— Requirement —
Until you reach the line containing "intros Hok Hg", reproduce each line of the listing exactly, please, and include that line as well.
##########
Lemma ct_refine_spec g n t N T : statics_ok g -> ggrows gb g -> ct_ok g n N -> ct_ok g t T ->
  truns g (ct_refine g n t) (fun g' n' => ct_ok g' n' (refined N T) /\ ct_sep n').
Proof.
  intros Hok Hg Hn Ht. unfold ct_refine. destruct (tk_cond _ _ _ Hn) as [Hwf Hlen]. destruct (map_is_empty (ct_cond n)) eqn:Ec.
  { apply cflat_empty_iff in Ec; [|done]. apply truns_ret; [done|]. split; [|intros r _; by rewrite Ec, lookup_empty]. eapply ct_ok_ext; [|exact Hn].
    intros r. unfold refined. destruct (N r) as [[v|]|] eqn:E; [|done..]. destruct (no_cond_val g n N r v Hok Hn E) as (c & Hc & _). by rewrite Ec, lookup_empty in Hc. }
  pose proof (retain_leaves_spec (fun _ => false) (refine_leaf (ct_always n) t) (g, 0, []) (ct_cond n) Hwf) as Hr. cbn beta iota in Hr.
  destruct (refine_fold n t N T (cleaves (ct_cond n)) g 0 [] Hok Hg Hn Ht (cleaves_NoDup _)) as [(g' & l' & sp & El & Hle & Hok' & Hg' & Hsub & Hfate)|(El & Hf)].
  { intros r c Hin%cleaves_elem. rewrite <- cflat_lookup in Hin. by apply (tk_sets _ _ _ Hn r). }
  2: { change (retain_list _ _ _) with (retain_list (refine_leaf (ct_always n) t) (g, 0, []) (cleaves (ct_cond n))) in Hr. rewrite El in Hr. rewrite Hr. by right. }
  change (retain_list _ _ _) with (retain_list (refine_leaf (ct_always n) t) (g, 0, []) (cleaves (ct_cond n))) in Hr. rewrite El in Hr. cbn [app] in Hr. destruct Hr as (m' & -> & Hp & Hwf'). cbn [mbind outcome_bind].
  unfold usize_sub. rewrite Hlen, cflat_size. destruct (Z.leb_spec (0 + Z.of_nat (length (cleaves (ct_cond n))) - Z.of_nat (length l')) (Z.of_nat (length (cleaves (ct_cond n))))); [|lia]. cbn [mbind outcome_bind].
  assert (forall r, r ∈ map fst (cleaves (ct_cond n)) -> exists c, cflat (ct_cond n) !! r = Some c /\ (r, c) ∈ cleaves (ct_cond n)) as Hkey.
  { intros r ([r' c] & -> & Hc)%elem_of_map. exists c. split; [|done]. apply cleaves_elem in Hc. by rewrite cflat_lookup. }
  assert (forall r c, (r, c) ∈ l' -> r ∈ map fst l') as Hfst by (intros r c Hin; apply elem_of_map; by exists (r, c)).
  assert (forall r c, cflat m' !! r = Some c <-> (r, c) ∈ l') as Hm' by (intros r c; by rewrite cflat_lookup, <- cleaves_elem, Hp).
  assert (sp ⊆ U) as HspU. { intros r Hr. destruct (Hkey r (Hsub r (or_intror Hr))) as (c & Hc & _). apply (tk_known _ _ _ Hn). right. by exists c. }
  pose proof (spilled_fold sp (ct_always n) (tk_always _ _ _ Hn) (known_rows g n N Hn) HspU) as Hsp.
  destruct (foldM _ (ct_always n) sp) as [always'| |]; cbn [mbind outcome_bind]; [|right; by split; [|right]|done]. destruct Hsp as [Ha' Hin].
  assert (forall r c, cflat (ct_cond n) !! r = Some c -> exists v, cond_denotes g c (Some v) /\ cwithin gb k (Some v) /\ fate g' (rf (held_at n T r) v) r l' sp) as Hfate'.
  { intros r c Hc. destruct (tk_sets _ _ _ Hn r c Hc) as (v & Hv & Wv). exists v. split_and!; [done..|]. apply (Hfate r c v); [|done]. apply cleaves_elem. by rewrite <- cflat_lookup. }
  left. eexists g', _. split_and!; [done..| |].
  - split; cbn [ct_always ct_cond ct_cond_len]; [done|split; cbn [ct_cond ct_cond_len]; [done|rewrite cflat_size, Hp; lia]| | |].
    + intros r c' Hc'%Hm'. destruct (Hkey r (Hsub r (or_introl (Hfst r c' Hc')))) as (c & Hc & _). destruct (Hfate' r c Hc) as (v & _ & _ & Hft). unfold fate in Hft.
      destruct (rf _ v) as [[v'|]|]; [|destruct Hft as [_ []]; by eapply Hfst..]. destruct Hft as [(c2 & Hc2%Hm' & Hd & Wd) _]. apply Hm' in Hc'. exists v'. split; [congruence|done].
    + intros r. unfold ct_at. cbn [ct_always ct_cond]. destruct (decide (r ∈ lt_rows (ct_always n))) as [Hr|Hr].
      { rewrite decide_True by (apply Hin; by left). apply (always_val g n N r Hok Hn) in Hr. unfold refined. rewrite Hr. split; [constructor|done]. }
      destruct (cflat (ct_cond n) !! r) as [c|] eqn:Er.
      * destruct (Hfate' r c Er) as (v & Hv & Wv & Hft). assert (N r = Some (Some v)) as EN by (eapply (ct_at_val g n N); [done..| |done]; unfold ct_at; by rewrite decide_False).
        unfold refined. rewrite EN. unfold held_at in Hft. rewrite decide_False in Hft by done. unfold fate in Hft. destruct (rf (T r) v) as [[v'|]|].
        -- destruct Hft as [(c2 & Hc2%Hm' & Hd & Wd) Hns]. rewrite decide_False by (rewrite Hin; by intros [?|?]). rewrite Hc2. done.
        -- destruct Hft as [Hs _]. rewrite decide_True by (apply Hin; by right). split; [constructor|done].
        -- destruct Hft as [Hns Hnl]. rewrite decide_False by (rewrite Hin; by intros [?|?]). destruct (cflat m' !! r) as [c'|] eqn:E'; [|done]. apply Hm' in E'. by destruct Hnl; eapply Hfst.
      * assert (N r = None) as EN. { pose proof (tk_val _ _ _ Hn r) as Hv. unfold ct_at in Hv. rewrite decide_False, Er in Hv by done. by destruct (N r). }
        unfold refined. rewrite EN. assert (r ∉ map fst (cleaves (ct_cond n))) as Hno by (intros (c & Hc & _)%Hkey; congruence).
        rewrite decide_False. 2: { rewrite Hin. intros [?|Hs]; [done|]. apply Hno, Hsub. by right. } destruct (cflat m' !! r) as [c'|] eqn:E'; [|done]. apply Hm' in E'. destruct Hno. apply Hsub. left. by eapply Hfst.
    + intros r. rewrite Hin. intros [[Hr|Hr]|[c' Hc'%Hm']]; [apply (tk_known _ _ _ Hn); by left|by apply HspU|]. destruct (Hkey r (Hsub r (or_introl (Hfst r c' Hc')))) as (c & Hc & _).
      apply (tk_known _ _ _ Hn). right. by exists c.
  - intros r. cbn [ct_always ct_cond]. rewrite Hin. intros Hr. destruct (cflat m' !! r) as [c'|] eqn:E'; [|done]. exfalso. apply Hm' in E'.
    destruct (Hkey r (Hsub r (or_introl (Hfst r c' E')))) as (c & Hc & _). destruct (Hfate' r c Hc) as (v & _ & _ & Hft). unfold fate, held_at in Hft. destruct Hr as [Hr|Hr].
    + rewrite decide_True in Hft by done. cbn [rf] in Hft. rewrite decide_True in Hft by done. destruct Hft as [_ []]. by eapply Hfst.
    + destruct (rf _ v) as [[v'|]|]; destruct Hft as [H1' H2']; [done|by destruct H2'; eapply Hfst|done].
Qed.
##########
— Solution for this exercise —
Lemma ct_refine_spec g n t N T : statics_ok g -> ggrows gb g -> ct_ok g n N -> ct_ok g t T ->
  truns g (ct_refine g n t) (fun g' n' => ct_ok g' n' (refined N T) /\ ct_sep n').
Proof.
  intros Hok Hg Hn Ht. unfold ct_refine. destruct (tk_cond _ _ _ Hn) as [Hwf Hlen]. destruct (map_is_empty (ct_cond n)) eqn:Ec.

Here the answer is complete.